First, let’s kill the others and leave only one WordPress node to see how the application responds:$ kubectl scale --replicas=1 deployment/wordpressNow we should see The number of pods deployed by WordPress has decreased. $ kubectl get podsYou should see that the running of WordPress pods has changed to 1/1.
Click on the WordPress service IP and we will see the same site and database as before. If you want to scale the recovery, you can use $ kubectl scale --replicas=3 deployment/wordpressOnce again, we can see that the packets are left in three instances.
To test MySQL's stateful sets, we use the command to reduce the number of backups: $ kubectl scale statefulsets mysql --replicas=1We will see that two replicas are lost from this instance, If the master node is lost at this time, the data it holds will be saved on the GCE persistent disk. However, the data must be restored from the disk manually.
If all three MySQL nodes are down, replication will not be possible when new nodes come up. However, if a master node fails, a new master node is automatically started and the data from the slave nodes is reconfigured through xtrabackup. Therefore, when running a production database, I would not recommend running with a replication factor less than 3. In the concluding paragraph, we'll talk about what are better solutions for stateful data, since Kubernetes is not really designed for state.
Conclusion and Recommendations
So far, you have completed building and deploying a highly available WordPress and MySQL installation on Kubernetes!
But despite such results, your research journey may be far from over. In case you haven't noticed, our installation still has a single point of failure: the NFS server sharing the /var/www/html directory between WordPress pods. This service represents a single point of failure because if it is not running, the html directory will be missing on the pods that use it. In the tutorial, we chose a very stable image for the server, which can be used in a production environment, but for real production deployment, you can consider using GlusterFS to enable multi-read and multi-write on the directory shared by the WordPress instance.
This process involves running a distributed storage cluster on Kubernetes, which is not actually built with Kubernetes, so while it works well, it is not ideal for long-term deployments.
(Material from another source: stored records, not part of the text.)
(** C4.  Two writes add the byte counts they forwarded to [size()], which
    is [n + m] on a fresh sink whose destination takes every byte;
    [status()] is the default 200 until [setStatus] is called, whatever
    else is done with the sink, and a first [setStatus] before any write
    is recorded; on a committed sink (after a write or a [setStatus])
    [setStatus] changes neither the sink nor the world behind it. *)
Theorem sink_size_and_status (d : Destination) :
  (forall (st : responseWriter * World) b1 b2,
      let r1 := Write b1 st in
      let r2 := Write b2 (snd r1) in
      Size (fst (snd r2)) = Size (fst st) + fst (fst r1) + fst (fst r2)) /\
  (accepts_all d ->
   forall wd b1 b2,
     Size (fst (snd (Write b2 (snd (Write b1 (NewResponseWriter d, wd))))))
     = List.length b1 + List.length b2) /\
  (forall ops wd,
      forallb (fun o => negb (is_WriteHeader o)) ops = true ->
      Status (fst (run_ops ops (NewResponseWriter d, wd))) = StatusOK) /\
  (forall ops wd code,
      forallb is_Before ops = true ->
      Status (fst (WriteHeader code (run_ops ops (NewResponseWriter d, wd))))
      = code) /\
  (forall (st : responseWriter * World) code,
      Written (fst st) = true -> WriteHeader code st = st) /\
  (forall (st : responseWriter * World) c1 c2,
      WriteHeader c2 (WriteHeader c1 st) = WriteHeader c1 st) /\
  (forall (st : responseWriter * World) b code,
      WriteHeader code (snd (Write b st)) = snd (Write b st)).
Proof.
  repeat split.
  - intros st b1 b2 r1 r2. subst r1 r2. now rewrite !Write_size.
  - intros Hd wd b1 b2. rewrite !Write_size.
    rewrite !Write_count; [reflexivity|rewrite Write_dest|]; exact Hd.
  - intros ops wd Hops. now apply run_ops_status.
  - intros ops wd code Hops.
    pose proof (run_ops_before_uncommitted ops (NewResponseWriter d, wd)
                  Hops eq_refl) as Hw.
    destruct (run_ops ops (NewResponseWriter d, wd)) as [rw wd'].
    unfold Written in Hw. simpl in Hw. unfold WriteHeader. rewrite Hw.
    reflexivity.
  - intros st code. apply WriteHeader_inert.
  - intros st c1 c2. apply WriteHeader_inert, WriteHeader_written.
  - intros st b code. apply WriteHeader_inert, Write_written.
Qed.
Lemma fold_Before (fs : list (hook World)) (rw : responseWriter) :
  fold_left (fun rw f => Before f rw) fs rw
  = mkResponseWriter (rw_dest rw) (rw_status rw) (rw_size rw) (rw_written rw)
                     (rw_beforeFuncs rw ++ fs).
Proof.
  revert rw. induction fs as [|f fs IH]; intros rw; simpl.
  - rewrite app_nil_r. now destruct rw.
  - rewrite IH. simpl. now rewrite <- app_assoc.
Qed.
(** * Multi-method authentication of the Magic MCP HTTP server

    A shallow embedding of the authentication middleware of the server
    (src/middleware/auth.ts, api-key-auth.ts, basic-auth.ts, oidc-auth.ts,
    the auth part of utils/config.ts and of server/http-server.ts), and the
    properties of it that the specification states.

    Modelling conventions.
    - A string is a [string] of Stdlib: a sequence of 8-bit characters.  A
      header value is the sequence of its (latin-1) characters; any other
      JavaScript string stands for its UTF-8 encoding, so that hashing it
      and decoding it from a buffer act on the bytes as they are (the
      replacement of ill-formed UTF-8 by U+FFFD is outside the model).
    - [string | undefined] is [option string]; JavaScript truthiness of
      such a value is [truthy].
    - An async function is a computation in the monad [M]: it reads and
      updates the [World] (the request context [c], the logger, the state
      of the OIDCAuth object, the network) and returns or throws.  Within
      one request [await] is sequencing; the interleaving of several
      requests at an [await] is modelled separately (module [EventLoop]).
    - The runtime outside the repository (jose's [jwtVerify], [fetch],
      [new URL]) is a [Runtime] record of oracles; SHA-256 and base64 are
      given executably. *)

From stdpp Require Import gmap strings list fin_maps pretty.
From Stdlib Require Import Ascii NArith ZArith Lia.
(** * Upstream sync and Fusion patch automation: a shallow embedding

    Source: [hack/fusion/sync_upstream_and_apply_fusion_patch.py].

    The script is embedded in three layers:
    - [Py]: the Python [str] operations the script uses ([in], [endswith],
      [split], [join], [rstrip], [strip]) over lists of code points;
    - [Re]: the fragment of Python's [re] needed for [import_pattern];
    - the two patch functions, first as pure text transformers and then as
      the stateful functions of the script over an abstract environment
      (file system and external commands), together with [main]. *)

From Stdlib Require Import List Bool Arith NArith ZArith Lia Ascii String.
Import ListNotations.

Set Implicit Arguments.

(** ** Python strings *)

Module Py.

(** A Python [str] is a sequence of Unicode code points. *)
Definition char := N.
Definition text := list char.

Definition NL : char := 10%N.
Definition TAB : char := 9%N.
Definition QUOTE : char := 34%N.

(** String literals of the script; every literal used is ASCII. *)
Definition lit (s : string) : text := map N_of_ascii (list_ascii_of_string s).

(** [str.isspace] on one code point ([Py_UNICODE_ISSPACE]); the same set is
    used by [str.strip], [str.rstrip] and by the regex class [\s]. *)
Definition isspace (c : char) : bool :=
  ((9 <=? c) && (c <=? 13) || (28 <=? c) && (c <=? 32)
   || (c =? 133) || (c =? 160) || (c =? 5760)
   || (8192 <=? c) && (c <=? 8202)
   || (c =? 8232) || (c =? 8233) || (c =? 8239) || (c =? 8287)
   || (c =? 12288))%N.

(** [s.startswith(p)] *)
Fixpoint startswith (p s : text) : bool :=
  match p, s with
  | [], _ => true
  | _ :: _, [] => false
  | a :: p', b :: s' => (a =? b)%N && startswith p' s'
  end.

(** [sub in s] *)
Fixpoint contains (sub s : text) : bool :=
  startswith sub s ||
  match s with
  | [] => false
  | _ :: s' => contains sub s'
  end.

(** [s.endswith(suffix)] *)
Definition endswith (s suffix : text) : bool :=
  startswith (rev suffix) (rev s).

(** [s.split(sep)] for a one-character separator. *)
Fixpoint split (sep : char) (s : text) : list text :=
  match s with
  | [] => [[]]
  | c :: s' =>
      if (c =? sep)%N then [] :: split sep s'
      else match split sep s' with
           | [] => [[c]]
           | l :: ls => (c :: l) :: ls
           end
  end.

(** [sep.join(ls)] *)
Fixpoint join (sep : text) (ls : list text) : text :=
  match ls with
  | [] => []
  | l :: ls' =>
      match ls' with
      | [] => l
      | _ :: _ => l ++ sep ++ join sep ls'
      end
  end.

Fixpoint dropwhile (f : char -> bool) (s : text) : text :=
  match s with
  | [] => []
  | c :: s' => if f c then dropwhile f s' else s
  end.

(** [s.lstrip()], [s.rstrip()], [s.strip()] *)
Definition lstrip (s : text) : text := dropwhile isspace s.
Definition rstrip (s : text) : text := rev (dropwhile isspace (rev s)).
Definition strip (s : text) : text := lstrip (rstrip s).

(** [a == b] on [str]. *)
Fixpoint text_eqb (a b : text) : bool :=
  match a, b with
  | [], [] => true
  | x :: a', y :: b' => (x =? y)%N && text_eqb a' b'
  | _, _ => false
  end.

(** Truthiness of a [str]: non-empty. *)
Definition truthy (s : text) : bool :=
  match s with [] => false | _ :: _ => true end.

End Py.

(** ** Regular expressions

    The fragment of Python's [re] that [import_pattern] uses: literals,
    the class [\s], a negated one-character class, concatenation, [*] and
    [+].  Groups only bracket sub-patterns and are not represented.
    [re.search] backtracks exhaustively on this fragment, so it finds a
    match exactly when some substring is in the language of the pattern;
    the matcher below decides that with derivatives. *)

Module Re.
Import Py.

Inductive re : Type :=
| Void : re
| Eps : re
| Class : (char -> bool) -> re
| Cat : re -> re -> re
| Alt : re -> re -> re
| Star : re -> re.

Definition Chr (c : char) : re := Class (fun x => (x =? c)%N).
Definition Plus (r : re) : re := Cat r (Star r).

Fixpoint Lit (s : text) : re :=
  match s with
  | [] => Eps
  | c :: s' => Cat (Chr c) (Lit s')
  end.

Fixpoint Seq (rs : list re) : re :=
  match rs with
  | [] => Eps
  | r :: rs' => Cat r (Seq rs')
  end.

(** The language of a pattern. *)
Inductive lang : re -> text -> Prop :=
| LEps : lang Eps []
| LClass f c : f c = true -> lang (Class f) [c]
| LCat r1 r2 s1 s2 : lang r1 s1 -> lang r2 s2 -> lang (Cat r1 r2) (s1 ++ s2)
| LAltL r1 r2 s : lang r1 s -> lang (Alt r1 r2) s
| LAltR r1 r2 s : lang r2 s -> lang (Alt r1 r2) s
| LStar0 r : lang (Star r) []
| LStarS r s1 s2 : lang r s1 -> lang (Star r) s2 -> lang (Star r) (s1 ++ s2).

Fixpoint nullable (r : re) : bool :=
  match r with
  | Void => false
  | Eps => true
  | Class _ => false
  | Cat r1 r2 => nullable r1 && nullable r2
  | Alt r1 r2 => nullable r1 || nullable r2
  | Star _ => true
  end.

Fixpoint deriv (c : char) (r : re) : re :=
  match r with
  | Void => Void
  | Eps => Void
  | Class f => if f c then Eps else Void
  | Cat r1 r2 =>
      if nullable r1 then Alt (Cat (deriv c r1) r2) (deriv c r2)
      else Cat (deriv c r1) r2
  | Alt r1 r2 => Alt (deriv c r1) (deriv c r2)
  | Star r1 => Cat (deriv c r1) (Star r1)
  end.

(** [re.match(r, s) is not None]: some prefix of [s] matches. *)
Fixpoint match_prefix (r : re) (s : text) : bool :=
  nullable r ||
  match s with
  | [] => false
  | c :: s' => match_prefix (deriv c r) s'
  end.

(** [re.search(r, s) is not None]: some substring of [s] matches. *)
Fixpoint search (r : re) (s : text) : bool :=
  match_prefix r s ||
  match s with
  | [] => false
  | _ :: s' => search r s'
  end.

End Re.

(** ** The patch rules as text transformers *)

Import Py.

(** What a patch function did with the text it read: it found the hook
    ([AlreadyPresent], returns [True], nothing written), it computed a new
    text, wrote it and returned [True] ([Applied]), or it gave up and
    returned [False] ([NotFound], nothing written). *)
Inductive outcome : Type :=
| AlreadyPresent : outcome
| Applied : text -> outcome
| NotFound : outcome.

(** The text a patch function leaves in the file, given the text it read. *)
Definition result (content : text) (o : outcome) : text :=
  match o with
  | Applied content' => content'
  | AlreadyPresent | NotFound => content
  end.

(** The function took the writing path and reported "Applied ...". *)
Definition changed (o : outcome) : bool :=
  match o with
  | Applied _ => true
  | AlreadyPresent | NotFound => false
  end.


(** *** RULE_A: [apply_toolsets_patch], lines 152-185 *)

Definition fusion_code : text :=
  join [NL]
    [ [];
      lit "func init() {";
      TAB :: lit "// IBM Fusion extension integration point";
      TAB :: lit "// This is the single hook for registering IBM Fusion tools";
      TAB :: lit "// Tools are only registered if FUSION_TOOLS_ENABLED=true";
      TAB :: lit "registerFusionTools()";
      lit "}";
      [];
      lit "// registerFusionTools is a placeholder that will be implemented by the fusion package";
      lit "// This allows the fusion package to register itself without modifying upstream code";
      lit "var registerFusionTools = func() {}";
      [];
      lit "// SetFusionRegistration allows the fusion package to hook into the registration process";
      lit "// This is the single integration point for IBM Fusion tools";
      lit "func SetFusionRegistration(fn func()) {";
      TAB :: lit "registerFusionTools = fn";
      lit "}";
      [] ].

Definition toolsets_present (content : text) : bool :=
  contains (lit "registerFusionTools") content
  && contains (lit "SetFusionRegistration") content.

Definition toolsets_text (content : text) : outcome :=
  if toolsets_present content then AlreadyPresent
  else
    let content1 :=
      if negb (endswith content [NL]) then content ++ [NL] else content in
    let content2 := content1 ++ fusion_code in
    Applied content2.

(** *** RULE_B: [apply_modules_patch], lines 202-253 *)

(** Line 209: [(import\s*\(\s*\n)(\s*_\s*Q[^Q]+Q\s*\n)], where [Q] stands
    for the double-quote character. *)
Definition ws : Re.re := Re.Class isspace.
Definition notquote : Re.re := Re.Class (fun c => negb (c =? QUOTE)%N).

Definition import_pattern : Re.re :=
  Re.Seq
    [ Re.Lit (lit "import"); Re.Star ws; Re.Lit (lit "("); Re.Star ws;
      Re.Chr NL;
      Re.Star ws; Re.Lit (lit "_"); Re.Star ws; Re.Chr QUOTE;
      Re.Plus notquote; Re.Chr QUOTE; Re.Star ws; Re.Chr NL ].

Definition fusion_marker : text := lit "pkg/toolsets/fusion".

Definition fusion_import : text :=
  TAB :: lit "_ " ++ QUOTE ::
  lit "github.com/containers/kubernetes-mcp-server/pkg/toolsets/fusion"
  ++ [QUOTE; NL].

Definition open_marker : text := lit "import (".
Definition close_marker : text := lit ")".
Definition core_anchor : text := lit "pkg/toolsets/core".
Definition helm_anchor : text := lit "pkg/toolsets/helm".

(** The three loop variables of lines 222-224. *)
Record loop_state : Type := LoopState {
  new_lines : list text;
  import_added : bool;
  in_import_block : bool
}.

Definition loop_init : loop_state :=
  {| new_lines := []; import_added := false; in_import_block := false |}.

(** Lines 245-248: the end of the loop body, reached when no [continue]
    was taken. *)
Definition loop_tail (st : loop_state) (line : text) : loop_state :=
  let in_import_block1 :=
    if contains close_marker line && in_import_block st then false
    else in_import_block st in
  {| new_lines := new_lines st ++ [line];
     import_added := import_added st;
     in_import_block := in_import_block1 |}.

(** Lines 227-248: one iteration of [for line in lines]. *)
Definition loop_body (st : loop_state) (line : text) : loop_state :=
  if contains open_marker line then
    {| new_lines := new_lines st ++ [line];
       import_added := import_added st;
       in_import_block := true |}
  else if in_import_block st && negb (import_added st) then
    if contains core_anchor line then
      {| new_lines := (new_lines st ++ [line]) ++ [rstrip fusion_import];
         import_added := true;
         in_import_block := in_import_block st |}
    else if contains helm_anchor line && negb (import_added st) then
      {| new_lines := (new_lines st ++ [rstrip fusion_import]) ++ [line];
         import_added := true;
         in_import_block := in_import_block st |}
    else loop_tail st line
  else loop_tail st line.

Definition modules_loop (lines : list text) : loop_state :=
  fold_left loop_body lines loop_init.

Definition modules_text (content : text) : outcome :=
  if contains fusion_marker content then AlreadyPresent
  else if negb (Re.search import_pattern content) then NotFound
  else
    let lines := split NL content in
    let st := modules_loop lines in
    Applied (join [NL] (new_lines st)).

(** ** The script over its environment *)

(** Python exceptions that can leave a function of the script:
    [subprocess.CalledProcessError], raised by [run_command] with
    [check=True], and any other [Exception] (a failing [read_text] or
    [write_text], a [None] where a [str] is expected). *)
Inductive exn : Type :=
| CalledProcessError : text -> Z -> exn
| OtherError : exn.

(** How a call ends: it returns, [sys.exit] raises [SystemExit], or an
    [Exception] propagates. *)
Inductive res (A : Type) : Type :=
| Ret : A -> res A
| Exit : Z -> res A
| Raise : exn -> res A.

Arguments Ret {A} _.
Arguments Exit {A} _.
Arguments Raise {A} _.

(** What the script does to its environment, in order. *)
Inductive event : Type :=
| EvRun : text -> Z -> event
| EvExists : text -> bool -> event
| EvRead : text -> event
| EvWrite : text -> text -> event.

(** The environment: the working tree and the external commands.
    [exec cmd w] is the return code, the captured standard output and the
    environment after the shell command [cmd]; [read_text] answers [None]
    when Python raises.  [write_text p s w] says whether the write went
    through and gives the environment after it: [Path.write_text] opens
    the file for writing, which empties it, before it writes, so a write
    that raises need not leave the environment as it was. *)
Record env : Type := Env {
  World : Type;
  exec : text -> World -> Z * text * World;
  path_exists : text -> World -> bool;
  read_text : text -> World -> option text;
  write_text : text -> text -> World -> bool * World
}.

(** [subprocess.CompletedProcess]; [stdout] is [None] without
    [capture_output]. *)
Record completed : Type := Completed {
  returncode : Z;
  stdout : option text
}.

Definition toolsets_path : text := lit "pkg/toolsets/toolsets.go".
Definition modules_path : text := lit "pkg/mcp/modules.go".

Definition cmd_status : text := lit "git status --porcelain".
Definition cmd_remote_v : text := lit "git remote -v".
Definition cmd_remote_add : text :=
  lit "git remote add upstream https://github.com/containers/kubernetes-mcp-server.git".
Definition cmd_fetch : text := lit "git fetch upstream".
Definition cmd_checkout : text := lit "git checkout main".
Definition cmd_merge : text := lit "git merge upstream/main".
Definition cmd_test : text := lit "go test ./...".
Definition cmd_add : text := lit "git add -A".
Definition commit_msg : text :=
  lit "chore(fusion): sync upstream and apply fusion integration hooks".
Definition cmd_commit : text :=
  lit "git commit -m " ++ QUOTE :: commit_msg ++ [QUOTE].
Definition cmd_push : text := lit "git push origin main".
For the database, I personally recommend using a managed relational database service to host the MySQL instance, because whether it is Google's CloudSQL or AWS's RDS, they provide high availability and redundant processing at a more reasonable price, and No need to worry about data integrity. Kuberntes is not designed around stateful applications, and any state built into it is more of an afterthought. There are a number of solutions available today that can provide the assurance you need when choosing a database service.
In other words, what is introduced above is an ideal process, which creates a relevant and realistic Kubernetes example from Kubernetes tutorials and examples found on the web, and includes all the new features in Kubernetes 1.8.x characteristic.
I hope that through this guide, you can get some surprising experiences when deploying WordPress and MySQL. Of course, I hope that everything runs normally.